Another annoyance was the prevalence of large precious gems, the first of which suggested that the Dutchman was more interested in purchasing Senta, rather than loving her. By the third act, everyone in the village is carrying around those gems, rather than hoisting the steins of grog that went with the drinking song in the music.

Ultimately, the primary saving virtue of this video was the conducting by Valery Gergiev. This was not my first encounter with him conducting Wagner, so I went in with high hopes. I was not disappointed. If Girard did not care what the vocalists were singing or how their texts were reflected in the music, one could still count on Gergiev to tell the story that Wagner wanted to tell.

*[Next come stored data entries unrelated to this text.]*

(** * WebdriverIO: service initialisation and the selenium-standalone launcher

    A shallow embedding of

    - [packages/wdio-utils/src/initialiseServices.ts]
      ([initialiseServices], [sanitizeServiceArray],
      [initialiseLauncherService], [initialiseWorkerService]) and
    - [packages/wdio-selenium-standalone-service/src/launcher.ts]
      (class [SeleniumStandaloneLauncher]).

    JavaScript values are modelled dynamically ([JS.value] with [typeof],
    truthiness and property reads); effects (log lines, calls to the plugin
    loader, constructor calls, file-system and child-process operations) are
    recorded in a chronological trace threaded through a small
    state-and-exception monad. *)

From Stdlib Require Import ZArith.
From stdpp Require Import gmap strings list fin_maps pretty.

Set Warnings "-register-all".

(** ** JavaScript values and the effect monad *)

Module JS.

(** The fragment of the value universe the two source files inspect.
    Numbers are the integers (ports and the like). Objects are maps of own
    data properties; a function carries its [name] and its own properties
    (static members such as [launcher] or [default]). *)
Inductive value : Type :=
| VUndefined
| VNull
| VBool (b : bool)
| VNumber (n : Z)
| VString (s : string)
| VArray (items : list value)
| VObject (props : gmap string value)
| VFunction (name : string) (props : gmap string value).

(** The [typeof] operator. *)
Definition typeof (v : value) : string :=
  match v with
  | VUndefined => "undefined"
  | VNull => "object"
  | VBool _ => "boolean"
  | VNumber _ => "number"
  | VString _ => "string"
  | VArray _ => "object"
  | VObject _ => "object"
  | VFunction _ _ => "function"
  end.

(** [ToBoolean]: what [if (v)], [!v], [a || b], [a && b] and [Boolean(v)]
    look at. *)
Definition truthy (v : value) : bool :=
  match v with
  | VUndefined | VNull => false
  | VBool b => b
  | VNumber n => negb (n =? 0)%Z
  | VString s => negb (String.eqb s EmptyString)
  | VArray _ | VObject _ | VFunction _ _ => true
  end.
(** [handleTextSelection].  Without a text layer node the non-null
    assertion fails and the handler is left by the exception, before any
    update. *)
Definition handleTextSelection (p : Props) (h : Host) (sel : Selection.t)
    (s : State) : State :=
  match textLayerRef s with
  | None => s
  | Some _ =>
      let rects := map (to_layer (containerRect h)) (Selection.clientRects sel) in
      let s1 :=
        if (0 <? List.length rects)%nat then
          setSelectedText (Selection.toString sel)
            (setHighlights
               (highlights s ++ [Highlight.mk rects (highlightColor p)]) s)
        else s in
      emit RemoveAllRanges s1
  end.

Definition handleMouseDown (p : Props) (h : Host) (e : MouseEvent.t)
    (s : State) : State :=
  if negb (JS.truthy (activeTool p)) then s else
  let x := offsetX e in
  let y := offsetY e in
  if (activeTool p =? "pen")%string then
    setCurrentPath ("M " +:+ JS.num x +:+ " " +:+ JS.num y)
      (setStartPoint (Point.mk x y) (setIsDrawing true s))
  else if (activeTool p =? "highlight")%string then
    match selection h with
    | Some sel =>
        if negb (Selection.isCollapsed sel)
        then handleTextSelection p h sel s else s
    | None => s
    end
  else if (activeTool p =? "text")%string then
    match promptResult h with
    | Some text =>
        if JS.truthy text then
          setTextAnnotations
            (textAnnotations s ++ [TextAnnotation.mk x y text]) s
        else s
    | None => s
    end
  else if (activeTool p =? "shape")%string then
    setStartPoint (Point.mk x y) (setIsDrawing true s)
  else if (activeTool p =? "tts")%string then
    match selection h with
    | Some sel =>
        if negb (Selection.isCollapsed sel) && speechSynthesisRef s then
          let text := Selection.toString sel in
          if JS.truthy text then
            emit (SpeechSpeak text "en-US") (emit SpeechCancel s)
          else s
        else s
    | None => s
    end
  else s.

If the crowd scenes were consistently disappointing, there were at least a few virtues in the interpretations of the individual roles. Evgeny Nikitin did his best to deliver the personality traits of Wagner’s Dutchman, rather than Girard’s. Franz-Josef Selig’s Daland, on the other hand, was basically a good capitalist, who would not have been out of place in the “dark side” staging that I saw in the summer of 1988 in a Santa Fe Opera production directed by Nikolaus Lehnhoff. Anja Kampe’s Senta never seemed to have figured out what to do with herself and tended to fall back on overwrought gestures. Finally, there was Sergey Skorokhodov as Erik, who seemed to be playing Don Ottavio at his most clueless (without the benefit of the wonderful tenor arias composed by Wolfgang Amadeus Mozart).

As Vladimir Nabokov once observed, one can still find amusement in one’s own grumbling; so I should probably thank heaven for the small favors of those amusements!